By applying a reverse bias for standby mode the leakage current is reduced by three orders of magnitude to 13.7nW/Mbit, according to Renesas.
Semiconductor solutions provider Renesas Electronics has presented an embedded SRAM circuit, which the company said has a standby power of 13.7nW per Mbit and 1.84ns readout.
The company applied its in-house 65nm node silicon on thin buried oxide (SOTB) manufacturing process for the prototype development of the embedded SRAM. The SRAM takes advantage of the SOTB structure by using dynamic substrate back bias control to achieve a low standby-mode power consumption, which is one-thousandth of the power consumption during normal standby mode.

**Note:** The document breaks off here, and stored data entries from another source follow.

(** * EnhancedPDFProcessor: extraction reconciliation pipeline

    A shallow embedding of the per-page extraction pipeline of
    [EnhancedPDFProcessor] (the React component that rasterises a PDF page,
    runs the vision model, the PDF.js text layer and Tesseract, and groups
    the recognised words into lines and blocks), together with the
    properties its specification states about it.

    Conventions of the embedding.
    - A JavaScript [number] is a rational ([Q]); the rounding of IEEE
      doubles is not modelled.  [Math.min], [Math.max] and [Math.abs]
      are [Qmin], [Qmax] and [Qabs].
    - A JavaScript string is a [string] of 8-bit characters; [trim],
      [split(/\s+/)], [toLowerCase] and [includes] are written out for
      the ASCII range.
    - An [await]ed collaborator (vision model, OCR engine, text layer)
      is a field of the environment record that either returns a value
      or throws; a [try]/[catch] is a [match] on that outcome.
    - [nanoid()] draws the next identifier of a supply: the identifier
      of a chunk is the seed of the page plus the number of chunks
      already pushed. *)

From Stdlib Require Import QArith Qminmax Qabs Qround Lqa.
From Stdlib Require Import ZArith List String Ascii Bool Arith Lia.
From Stdlib Require Import Permutation Sorted.
Import ListNotations.

Open Scope Q_scope.

(** ** Numbers *)

Definition Qltb (a b : Q) : bool := negb (Qle_bool b a).

(** [a || b] on numbers: [0] is falsy. *)
Definition orElseQ (a b : Q) : Q := if Qeq_bool a 0 then b else a.

(** ** Strings *)

Open Scope string_scope.

(** White space as [\s] and [trim] see it, in the ASCII range:
    tab, line feed, vertical tab, form feed, carriage return, space. *)
Definition isSpace (c : ascii) : bool :=
  let n := nat_of_ascii c in
  (Nat.eqb n 32 || (Nat.leb 9 n && Nat.leb n 13))%bool.

Fixpoint trimStart (s : string) : string :=
  match s with
  | EmptyString => EmptyString
  | String c r => if isSpace c then trimStart r else s
  end.

Fixpoint rev_string (s acc : string) : string :=
  match s with
  | EmptyString => acc
  | String c r => rev_string r (String c acc)
  end.

Definition trimEnd (s : string) : string :=
  rev_string (trimStart (rev_string s EmptyString)) EmptyString.

Definition trim (s : string) : string := trimEnd (trimStart s).

(** Truthiness of a string: the empty string is falsy. *)
Definition truthy (s : string) : bool :=
  match s with EmptyString => false | String _ _ => true end.

(** [s || d] on strings. *)
Definition orElseS (s d : string) : string := if truthy s then s else d.

(** [s.split(/\s+/)]: the pieces between maximal runs of white space;
    a leading or trailing run leaves an empty piece, and the empty
    string splits into one empty piece. *)
Fixpoint splitWs (s cur : string) (inWs : bool) : list string :=
  match s with
  | EmptyString => [cur]
  | String c r =>
      if isSpace c
      then (if inWs then splitWs r cur true else cur :: splitWs r EmptyString true)
      else splitWs r (cur ++ String c EmptyString) false
  end.

Definition split (s : string) : list string := splitWs s EmptyString false.

(** [s.split(/\s+/).filter(w => w.trim())] *)
Definition splitWords (s : string) : list string :=
  filter (fun w => truthy (trim w)) (split s).

Definition lowerChar (c : ascii) : ascii :=
  let n := nat_of_ascii c in
  if (Nat.leb 65 n && Nat.leb n 90)%bool then ascii_of_nat (n + 32) else c.

Fixpoint toLowerCase (s : string) : string :=
  match s with
  | EmptyString => EmptyString
  | String c r => String (lowerChar c) (toLowerCase r)
  end.

(** [hay.includes(needle)] *)
Fixpoint includes (hay needle : string) : bool :=
  (prefix needle hay ||
   match hay with
   | EmptyString => false
   | String _ r => includes r needle
   end)%bool.

(** [parts.join(sep)] *)
Fixpoint join (sep : string) (parts : list string) : string :=
  match parts with
  | [] => EmptyString
  | [p] => p
  | p :: rest => p ++ sep ++ join sep rest
  end.

Definition lengthQ (s : string) : Q := inject_Z (Z.of_nat (String.length s)).

Close Scope string_scope.

(** ** Data model *)

Record BoundingBox := mkBBox {
  x : Q;
  y : Q;
  width : Q;
  height : Q
}.

Record Word := mkWord {
  text : string;
  bbox : BoundingBox;
  confidence : Q;
  fontFamily : string;
  fontSize : Q
}.

Inductive Alignment := left_aligned.

Inductive LineId :=
| line_ (lineIndex : nat)            (* `line-${lineIndex}` *)
| fallback_line_ (index : nat).      (* `fallback-line-${index}` *)

Record Line := mkLine {
  line_id : LineId;
  words : list Word;
  line_bbox : BoundingBox;
  line_readingOrder : nat;
  alignment : Alignment
}.

Inductive BlockType := paragraph | heading | list_block | table | footer | image.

The ability to significantly reduce standby power while still retaining data in SRAM is expected to extend battery life for IoT, home electronics and healthcare applications. It may also allow for no battery operation natural energy sources such as light, vibration or heat. Such IoT systems will also use non-volatile memory, either off- or on-chip, to store data when it is necessary to shut down. But for short period intermittent operation it can be better for performance and power saving not to shut down, which can cost thousands of machine cycles to bring the system up.
The technology also provides for dynamic switching, with a low power overhead, between active operation, in which the CPU core performs read and write operations of the embedded SRAM, and the standby mode, in which the stored data is retained, according to Renesas.

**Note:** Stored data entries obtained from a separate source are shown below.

(** * Knowledge-graph batch collation: negative sampling and reindexing

    A shallow embedding of [apps/graph4kg/utils/dataset.py]
    ([KGDataset] and [TestKGDataset]) together with the properties its
    specification states about it, and of the rule by which
    [apps/PGLBox/src/models/gnn_model.py] names the loss function it
    looks up.

    Conventions of the embedding.
    - Python and numpy integers are [Z]; one-dimensional arrays and
      tensors are [list Z], two-dimensional ones are [list (list Z)].
      [paddle.to_tensor] keeps the values it is given and is the identity.
    - A filter value is a Python set or an array of ids ([filter_t]); the
      [correct_index] column of an evaluation set is a Python list or a
      numpy array ([TestKGDataset.corr_t]). The two behave differently
      where the code hands them to numpy or uses them as a condition.
    - Sizes that count samples ([k], [num_negs]) are [nat].
    - A Python [dict] is a [gmap]; a missing key raises [KeyError].
    - A computation either returns, raises, or is still inside its
      [while] loop when the fuel it was given ran out ([Spin]).
    - [np.random] is an interface ([RandomState]) whose state is threaded
      explicitly through every computation that draws from it. *)

From Stdlib Require Import ZArith Lia.
From stdpp Require Import gmap list sorting strings.

(** ** Outcomes of a call *)

Inductive exn : Type :=
  | KeyError | ValueError | IndexError | TypeError | AssertionError | NameError.

Inductive outcome (A : Type) : Type :=
  | Ret (a : A)
  | Raise (e : exn)
  | Spin.
Arguments Ret {A} a.
Arguments Raise {A} e.
Arguments Spin {A}.

Definition obind {A B} (m : outcome A) (k : A -> outcome B) : outcome B :=
  match m with
  | Ret a => k a
  | Raise e => Raise e
  | Spin => Spin
  end.

Notation "'let!' x ':=' m 'in' k" := (obind m (fun x => k))
  (at level 10, x pattern, m at level 100, k at level 200).

(** [[f(x) for x in xs]], stopping at the first exception. *)
Fixpoint omap {A B} (f : A -> outcome B) (xs : list A) : outcome (list B) :=
  match xs with
  | [] => Ret []
  | x :: xs' => let! y := f x in let! ys := omap f xs' in Ret (y :: ys)
  end.

(** ** The numpy operations the module uses *)

(** [np.concatenate(arrays)]: at least one array is needed. *)
Definition np_concatenate (arrays : list (list Z)) : outcome (list Z) :=
  match arrays with
  | [] => Raise ValueError
  | _ => Ret (concat arrays)
  end.

(** Second step of [np.unique] on the sorted array [aux]:
    [mask[0] = True; mask[1:] = aux[1:] != aux[:-1]; aux[mask]]. *)
Fixpoint keep_changes (prev : Z) (aux : list Z) : list Z :=
  match aux with
  | [] => []
  | x :: aux' =>
      if (x =? prev)%Z then keep_changes x aux' else x :: keep_changes x aux'
  end.

(** [np.unique(ar)]: sort, then keep the first element of every run. *)
Definition np_unique (ar : list Z) : list Z :=
  match merge_sort Z.le ar with
  | [] => []
  | x :: aux => x :: keep_changes x aux
  end.

(** [a[i]] for an integer [i]: negative indices count from the end. *)
Definition np_getitem (a : list Z) (i : Z) : outcome Z :=
  let n := Z.of_nat (length a) in
  if (0 <=? i)%Z && (i <? n)%Z then
    match a !! Z.to_nat i with Some x => Ret x | None => Raise IndexError end
  else if (- n <=? i)%Z && (i <? 0)%Z then
    match a !! Z.to_nat (n + i) with Some x => Ret x | None => Raise IndexError end
  else Raise IndexError.

(** [a[idx]] for an integer array [idx]. *)
Definition np_take (a : list Z) (idx : list Z) : outcome (list Z) :=
  omap (np_getitem a) idx.

(** What a filter value can be: a Python [set] of ids, as the docstring of
    [KGDataset] has it, or an array (or list) of ids. *)
Inductive filter_t : Type :=
  | FilterSet (s : gset Z)
  | FilterArr (a : list Z).

#[global] Instance filter_t_eq_dec : EqDecision filter_t.
Proof. solve_decision. Defined.

(** [np.in1d(ar1, ar2, invert=invert)]: one flag per element of [ar1]. An
    array [ar2] is searched for the element. A set is not a sequence:
    [np.asarray] wraps it whole into an array of one object, which no
    integer of [ar1] equals, so none of its members is looked at. *)
Definition np_in1d (ar1 : list Z) (ar2 : filter_t) (invert : bool) : list bool :=
  match ar2 with
  | FilterArr a => map (fun x => xorb invert (existsb (Z.eqb x) a)) ar1
  | FilterSet _ => map (fun _ => xorb invert false) ar1
  end.

(** [a[mask]] for a boolean array [mask]. *)
Fixpoint np_mask (a : list Z) (mask : list bool) : list Z :=
  match a, mask with
  | x :: a', b :: mask' => if b then x :: np_mask a' mask' else np_mask a' mask'
  | _, _ => []
  end.

(** [np.vectorize(f)(xs)]: the output type is found by calling [f] on the
    first element, so an empty input is refused. *)
Definition np_vectorize (f : Z -> outcome Z) (xs : list Z) : outcome (list Z) :=
  match xs with
  | [] => Raise ValueError
  | _ => omap f xs
  end.

(** [np.stack(rows)]: at least one row, all of the same length. *)
Definition np_stack (rows : list (list Z)) : outcome (list (list Z)) :=
  match rows with
  | [] => Raise ValueError
  | r0 :: _ =>
      if forallb (fun r => length r =? length r0) rows then Ret rows
      else Raise ValueError
  end.

(** [enumerate(l)] *)
Definition enumerate (l : list Z) : list (Z * Z) :=
  imap (fun i x => (Z.of_nat i, x)) l.

(** [dict(pairs)]: a later pair overrides an earlier one with the same key. *)
Definition py_dict (pairs : list (Z * Z)) : gmap Z Z :=
  foldl (fun d kv => <[kv.1 := kv.2]> d) ∅ pairs.

(** [d[x]] *)
Definition dict_getitem {K V} `{Countable K} (d : gmap K V) (x : K) : outcome V :=
  match d !! x with
  | Some v => Ret v
  | None => Raise KeyError
  end.

(** [l[i]] for a Python list: negative indices count from the end. *)
Definition list_getitem {A} (l : list A) (i : Z) : outcome A :=
  let n := Z.of_nat (length l) in
  let j := if (i <? 0)%Z then (n + i)%Z else i in
  if (0 <=? j)%Z && (j <? n)%Z then
    match l !! Z.to_nat j with Some x => Ret x | None => Raise IndexError end
  else Raise IndexError.

(** ** [np.random] *)

(** The global random state behind [np.random.randint]: [draw g low high
    size] is an array of [size] integers of [[low, high)] and the state
    after the draw. Nothing else is known about the values. *)
Class RandomState := {
  rng : Type;
  draw : rng → Z → Z → nat → list Z * rng;
  draw_length : ∀ g low high size, length (draw g low high size).1 = size;
  draw_range : ∀ g low high size,
    (low < high)%Z → Forall (λ x, (low ≤ x < high)%Z) (draw g low high size).1
}.

(** Computations that draw random numbers. *)
Definition M `{RandomState} (A : Type) : Type := rng → outcome A * rng.

Definition mret `{RandomState} {A} (a : A) : M A := λ g, (Ret a, g).

Definition mbind `{RandomState} {A B} (m : M A) (k : A → M B) : M B :=
  λ g, match m g with
       | (Ret a, g') => k a g'
       | (Raise e, g') => (Raise e, g')
       | (Spin, g') => (Spin, g')
       end.

Definition lift `{RandomState} {A} (o : outcome A) : M A := λ g, (o, g).

Notation "'let*' x ':=' m 'in' k" := (mbind m (fun x => k))
  (at level 10, x pattern, m at level 100, k at level 200).

(** [[f(x) for x in xs]] for an [f] that draws random numbers. *)
Fixpoint mmap `{RandomState} {A B} (f : A → M B) (xs : list A) : M (list B) :=
  match xs with
  | [] => mret []
  | x :: xs' => let* y := f x in let* ys := mmap f xs' in mret (y :: ys)
  end.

The SOTB process technology differs builds the active circuitry in a thin layer of silicon above the buried oxide. This allows the creation of dopant-less transistor channel structure, Renesas said. It also allows a reduction in transistor variation which, in turn, allows stable operation at voltages down to around 0.5V. The ability to control the silicon under the BOX layer allows provision of an on-chip regulator that can dynamically control the embedded SRAM substrate bias.
The embedded SRAM has three operating modes: normal, low-power and high-speed. By setting the substrate potential from zero bias to a forward bias, the read access time changes from 4.58ns to 1.84ns, which is 2.5 times faster compared to the normal mode, according to Renesas. By applying a reverse bias for standby mode the leakage current is reduced by three orders of magnitude to 13.7nW/Mbit, which is one-thousandth of the power consumption of the normal mode leakage power.
Renesas has also made a design approach to allow the fine-grained read-pulse optimisation, alleviating design margin considerations due to variability.